A presença da nudez nas artes não é exclusividade dos tempos modernos. "O corpo precisa ser visto como algo livre. Em determinados períodos da história a nudez era vista como algo espontâneo e natural, ao contrário do que acontece hoje em dia. Além disso, tudo depende do contexto histórico. Existem livros de fotografias alemãs de décadas atrás que naquela época eram consideradas eróticas e hoje parecem inocentes", avalia a fotógrafa Fernanda Magalhães, que tem doutorado em artes e é professora da Universidade Estadual de Londrina (UEL).

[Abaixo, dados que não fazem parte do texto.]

(** [db.session.add(BlogPost(...)); db.session.commit()]: title, subtitle,
    date and image are [String(250)], the body is [Text]; titles are
    unique, and an INSERT that the uniqueness refuses has taken its id. *)
Definition add_BlogPost (author_id : Z)
    (title subtitle date body img_url : string) : M BlogPost.t :=
  d <- get_db ;;
  if negb (fits 250 title && fits 250 subtitle && fits 250 date
           && fits 250 img_url)
  then raise DataError
  else if existsb (fun p => String.eqb (BlogPost.title p) title) (blog_posts d)
  then
    put_db (mkDb (users d) (blog_posts d) (comments d)
                 (users_id_seq d) (blog_posts_id_seq d + 1)
                 (comments_id_seq d)) ;;
    raise IntegrityError
  else
    let new_post :=
      BlogPost.make (blog_posts_id_seq d) author_id title subtitle date
                    body img_url in
    put_db (mkDb (users d) (blog_posts d ++ [new_post])%list (comments d)
                 (users_id_seq d) (blog_posts_id_seq d + 1)
                 (comments_id_seq d)) ;;
    ret new_post.

(** [db.session.add(Comment(...)); db.session.commit()] *)
Definition add_Comment (text : string) (author_id post_id : Z)
  : M Comment.t :=
  d <- get_db ;;
  let new_comment := Comment.make (comments_id_seq d) text author_id post_id in
  put_db (mkDb (users d) (blog_posts d) (comments d ++ [new_comment])%list
               (users_id_seq d) (blog_posts_id_seq d)
               (comments_id_seq d + 1)) ;;
  ret new_comment.

(** The attribute assignments of [edit_post] followed by the commit.  The
    row keeps its id and its date.  When no attribute has changed nothing is
    sent to the store.  Otherwise the new title, subtitle and image must fit
    their columns, the new title must not be the title of another row, and
    the row is written anew, after the rows that were there. *)
Definition update_BlogPost (post : BlogPost.t) (author_id : Z)
    (title subtitle body img_url : string) : M unit :=
  d <- get_db ;;
  let edited :=
    BlogPost.make (BlogPost.id post) author_id title subtitle
                  (BlogPost.date post) body img_url in
  if BlogPost.eqb edited post then ret tt
  else if negb (fits 250 title && fits 250 subtitle && fits 250 img_url)
  then raise DataError
  else if existsb (fun p => negb (Z.eqb (BlogPost.id p) (BlogPost.id post))
                            && String.eqb (BlogPost.title p) title)
                  (blog_posts d)
  then raise IntegrityError
  else
    put_db (mkDb (users d)
                 (filter (fun p => negb (Z.eqb (BlogPost.id p)
                                               (BlogPost.id post)))
                         (blog_posts d)
                  ++ [edited])%list
                 (comments d)
                 (users_id_seq d) (blog_posts_id_seq d) (comments_id_seq d)).

(** [db.session.delete(post); db.session.commit()]: the relationship has no
    delete cascade, so the flush would blank [post_id] of the post's
    comments, which the column does not allow. *)
Definition delete_BlogPost (post : BlogPost.t) : M unit :=
  d <- get_db ;;
  match BlogPost_comments d post with
  | _ :: _ => raise IntegrityError
  | [] =>
      put_db (mkDb (users d)
                   (filter (fun p => negb (Z.eqb (BlogPost.id p) (BlogPost.id post)))
                           (blog_posts d))
                   (comments d)
                   (users_id_seq d) (blog_posts_id_seq d) (comments_id_seq d))
  end.

(** ** Session authenticator (Flask-Login) *)

Inductive Identity : Type :=
| AnonymousUserMixin
| Authenticated (user : User.t).

Definition is_authenticated (cu : Identity) : bool :=
  match cu with
  | AnonymousUserMixin => false
  | Authenticated _ => true
  end.

(** [load_user]: the user loader handed to the login manager. *)
Definition load_user (ident : Z) : M User.t := get_or_404 (get_User ident).

(** The [current_user] proxy: the session's user, loaded on access. *)
Definition current_user : M Identity :=
  s <- get_session ;;
  match _user_id s with
  | None => ret AnonymousUserMixin
  | Some ident => u <- load_user ident ;; ret (Authenticated u)
  end.

(** [current_user.id]: the anonymous user object has no such attribute. *)
Definition Identity_id (cu : Identity) : M Z :=
  match cu with
  | Authenticated u => ret (User.id u)
  | AnonymousUserMixin => raise AttributeError
  end.

(** A relationship attribute accepts mapped instances only. *)
Definition mapped_User (cu : Identity) : M User.t :=
  match cu with
  | Authenticated u => ret u
  | AnonymousUserMixin => raise AttributeError
  end.

Definition login_user (user : User.t) : M unit :=
  s <- get_session ;;
  put_session (mkSession (Some (User.id user)) (_flashes s)).

Definition logout_user : M unit :=
  s <- get_session ;;
  put_session (mkSession None (_flashes s)).

Definition flash (message : string) : M unit :=
  s <- get_session ;;
  put_session (mkSession (_user_id s) (_flashes s ++ [message])%list).

(** Modelled from the spec: the templates are not among the sources.  By
    the spec's glossary a flash notice is one-shot, shown on the next
    rendered page: rendering a page takes the pending flashes out of the
    session.  What a page shows beyond the arguments that the handler
    passes is not modelled. *)
Definition render (template : string) (args : list TemplateArg)
  : M (option Response) :=
  s <- get_session ;;
  put_session (mkSession (_user_id s) []) ;;
  ret (Some (render_template template args)).

(** [@login_required] *)
Definition login_required {A : Type} (func : M A) : M A :=
  cu <- current_user ;;
  if negb (is_authenticated cu) then abort 401 else func.

(** ** Decorators of [main.py] *)

(** [get_current_user]: looks at [current_user], prints, calls [func]. *)
Definition get_current_user {A : Type} (func : M A) : M A :=
  _ <- current_user ;;
  func.

(** [admin_only]: [login_required] around the wrapper whose test is
    [not current_user.is_authenticated and current_user.id != 1]; [and]
    evaluates its right operand only when the left one is true. *)
Definition admin_only {A : Type} (f : M A) : M A :=
  login_required
    (cu <- current_user ;;
     if negb (is_authenticated cu) then
       ident <- Identity_id cu ;;
       if negb (Z.eqb ident 1) then abort 403 else f
     else f).

(** ** Forms

    [forms.py] is not part of the sources; a form is what the handler reads
    from it after [validate_on_submit()] has answered [True]. *)

Module RegisterForm.
Record t : Type := make
  { email : string; password : string; name : string }.
End RegisterForm.

Module LoginForm.
Record t : Type := make { email : string; password : string }.
End LoginForm.

Module CommentForm.
Record t : Type := make { body : string }.
End CommentForm.

Module CreatePostForm.
Record t : Type := make
  { title : string; subtitle : string; img_url : string; body : string }.
End CreatePostForm.

(** ** [date.today().strftime("%B %d, %Y")] *)

Module date.
Record t : Type := make { year : Z; month : Z; day : Z }.
End date.

Definition month_names : list string :=
  [ "January"; "February"; "March"; "April"; "May"; "June"; "July";
    "August"; "September"; "October"; "November"; "December" ].

(** [%B] *)
Definition strftime_B (month : Z) : string :=
  nth (Z.to_nat (month - 1)) month_names "".

Definition digit (n : Z) : ascii := ascii_of_nat (48 + Z.to_nat n).

(** [%d]: the day of the month on two digits. *)
Definition strftime_d (day : Z) : string :=
  String (digit (day / 10)) (String (digit (day mod 10)) "").

Fixpoint decimal (fuel : nat) (n : Z) (acc : string) : string :=
  match fuel with
  | O => acc
  | S fuel' =>
      let acc' := String (digit (n mod 10)) acc in
      if n <? 10 then acc' else decimal fuel' (n / 10) acc'
  end.

(** [%Y]: the year in decimal, without padding; a [date] has a year between
    1 and 9999, so four digits are enough. *)
Definition strftime_Y (year : Z) : string := decimal 4 year "".

Definition strftime_B_d_Y (d : date.t) : string :=
  strftime_B (date.month d) ++ " " ++ strftime_d (date.day d) ++ ", "
  ++ strftime_Y (date.year d).

(** ** Python dictionaries with string keys

    Assigning to a key that is present replaces its value in place. *)

Fixpoint dict_set {V : Type} (k : string) (v : V) (d : list (string * V))
  : list (string * V) :=
  match d with
  | [] => [(k, v)]
  | (k', v') :: d' =>
      if String.eqb k' k then (k, v) :: d' else (k', v') :: dict_set k v d'
  end.

Fixpoint dict_get {V : Type} (k : string) (d : list (string * V))
  : option V :=
  match d with
  | [] => None
  | (k', v') :: d' => if String.eqb k' k then Some v' else dict_get k d'
  end.

(** ** Request handlers *)

Definition user_json (user : User.t) : UserJson :=
  mkUserJson (User.id user) (User.name user) (User.email user).

(** [/all-users] *)
Definition get_all_users : M (option Response) :=
  d <- get_db ;;
  let all_users := users d in
  let user_dict :=
    fold_left (fun acc user => dict_set (User.name user) (user_json user) acc)
              all_users [] in
  ret (Some (jsonify user_dict)).

Section Werkzeug.

(** [werkzeug.security]: the hash of a password under a salt, and the
    check of a password against a stored hash. *)
Variable generate_password_hash : string -> string -> string.
Variable check_password_hash : string -> string -> bool.

(** [/register] *)
Definition register (form : option RegisterForm.t) (salt : string)
  : M (option Response) :=
  get_current_user
    match form with
    | Some f =>
        let user_email := RegisterForm.email f in
        let user_password := RegisterForm.password f in
        let user_name := RegisterForm.name f in
        d <- get_db ;;
        match select_User_by_email user_email d with
        | Some _ =>
            flash "You already have an account with this email, please login." ;;
            ret (Some (redirect "login" None))
        | None =>
            let hashed_and_salted_pwd :=
              generate_password_hash user_password salt in
            new_user <- add_User user_email hashed_and_salted_pwd user_name ;;
            login_user new_user ;;
            ret (Some (redirect "get_all_posts" None))
        end
    | None =>
        cu <- current_user ;;
        render "register.html"
          [arg_form "RegisterForm";
           arg_logged_in (is_authenticated cu)]
    end.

Professor do curso de Artes Visuais da UEL com doutorado em Poéticas Visuais, Cláudio Garcia está acostumado a lidar com as diversas reações dos alunos nas aulas de desenho que contam com a presença de modelos vivos e nus. "Teve uma aluna que pediu para não participar da aula porque o marido não permitia que ela visse outro homem nu. Ele fazia questão de posar em casa para que ela o desenhasse e depois ela trazia os desenhos para que eu os avaliasse. Por outro lado, há alunos e alunas que ficam empolgados com as aulas. O ideal seria que a nudez fosse vista com naturalidade", afirma o docente.
Apesar das reações contra e a favor, Garcia enfatiza que o corpo humano é o mais rico objeto a ser retratado em desenhos e gravuras. "Não tem como deixá-lo de lado. O corpo humano tem movimento e flexibilidade inigualáveis", afirma.
Na opinião do docente é incompreensível que a nudez ainda cause tanto impacto nos dias atuais. "No século 19, o quadro 'Almoço na Relva', de Manet (Édouard Manet, 1832-1883) criou o maior furor por retratar duas mulheres nuas. O intuito dele era trabalhar as perspectivas de espaço com uma imagem de mulher à frente e outra em segundo plano. Mas como elas estavam nuas só se falava da nudez e o que era mais importante acabou ficando de lado. Isso aconteceu há mais de um século, mas nada justifica que, em 2013, algumas pessoas ainda fiquem tão chocadas ao ver um corpo nu", argumenta. (M.R.)